Why high availability NFS requires shared storage
Suppose that you have a situation where you need transparent high
availability NFS for something that is read-only and updated only
infrequently. Instead of going to the expense and bother of setting
up real shared storage, it's tempting to try to implement this by
setting up a number of fileservers with local copies of the filesystem,
synchronizing it from a master machine with
rsync, and then using a
slight variant of the basic HA NFS setup.
Unfortunately, the tempting easy way doesn't work; you can't have transparent high availability unless you have shared storage or something that fakes it very well.
In order to have transparent HA, you need transparent failover. In order to have transparent failover, you need to keep the NFS filehandles the same.
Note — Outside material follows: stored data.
Definition Qltb (x y : Q) : bool := negb (Qle_bool y x).

Definition Qsum (l : list Q) : Q := fold_right Qplus 0%Q l.

(** [np.mean] of a flattened array. *)
Definition np_mean (l : list Q) : Q :=
  (Qsum l / inject_Z (Z.of_nat (length l)))%Q.

(** [distances[:, 1:]], flattened. *)
Definition drop_self_column (distances : list (list Q)) : list Q :=
  concat (map (@tl Q) distances).

Definition avg_dist (distances : list (list Q)) : Q :=
  np_mean (drop_self_column distances).

Definition epsilon : Q := 1 # 1000000.

(** [1.0 / (avg_dist + 1e-6)] *)
Definition density_of_avg (avg : Q) : Q := (1 / (avg + epsilon))%Q.

(** [sorted(items, key=lambda x: x[1], reverse=True)]: a stable sort,
    descending by key; items with equal keys keep their input order. *)
Fixpoint insert_desc (x : Z * Q) (l : list (Z * Q)) : list (Z * Q) :=
  match l with
  | [] => [x]
  | y :: l' =>
      if Qltb (snd x) (snd y) then y :: insert_desc x l' else x :: l
  end.

Definition sorted_desc (items : list (Z * Q)) : list (Z * Q) :=
  fold_right insert_desc [] items.

Section FindDenseClusters.

(** Embedding rows are only selected and handed on, never inspected. *)
Variable vec : Type.

(** [hdbscan.HDBSCAN(...).fit_predict]: one label per row. *)
Variable fit_predict : HDBSCAN -> list vec -> list Z.

(** [NearestNeighbors(n_neighbors, metric='euclidean').fit(P).kneighbors(P)]:
    the distance matrix, one row per point, self-distance first. *)
Variable kneighbors : Z -> list vec -> list (list Q).

Definition label_mask (cluster_labels : list Z) (label : Z) : list bool :=
  map (fun l => l =? label) cluster_labels.

Definition cluster_points (embeddings : list vec) (cluster_labels : list Z)
    (label : Z) : list vec :=
  mask_select (label_mask cluster_labels label) embeddings.

Definition cluster_point_indices (cluster_labels : list Z) (label : Z)
  : list nat :=
  np_where (label_mask cluster_labels label).

(** [k = min(5, len(cluster_points) - 1)] *)
Definition neighbor_count (points : list vec) : Z :=
  Z.min 5 (Z.of_nat (length points) - 1).

(** Average distance to the [k] nearest other points. *)
Definition cluster_avg_dist (points : list vec) : Q :=
  avg_dist (kneighbors (neighbor_count points + 1) points).

(** Body of the loop, lines 66-76. *)
Definition density_of_points (points : list vec) : Q :=
  if 0 <? neighbor_count points
  then density_of_avg (cluster_avg_dist points)
  else 0%Q.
In almost all NFS implementations and filesystems, keeping the NFS filehandles the same requires keeping the inode numbers and generation counts of every file and directory exactly the same across all copies of the data.
No user-level tool can do this; there is no Unix interface to set the
inode number or the generation count when you create or manipulate a
file (okay, this is not quite true; at least some Linux filesystems have
a private interface to set the generation count of an inode, although
this still doesn't help with the inode numbers). So the inevitable
conclusion is that you must replicate your filesystem at some level
below the normal user level one that
rsync and company use.
The most general solution is shared storage, where you don't have to
replicate anything at all. If you absolutely can't do shared storage, I
can think of two general alternatives: synchronize the raw disk instead
of the filesystem (possibly still with
rsync), or do cross-network
disk mirroring of some sort between the master and the replicas.
(Plausible methods of cross-network disk mirroring include Linux's DRBD and using an iSCSI or AOE target implementation on the replicas to export raw disks to the master.)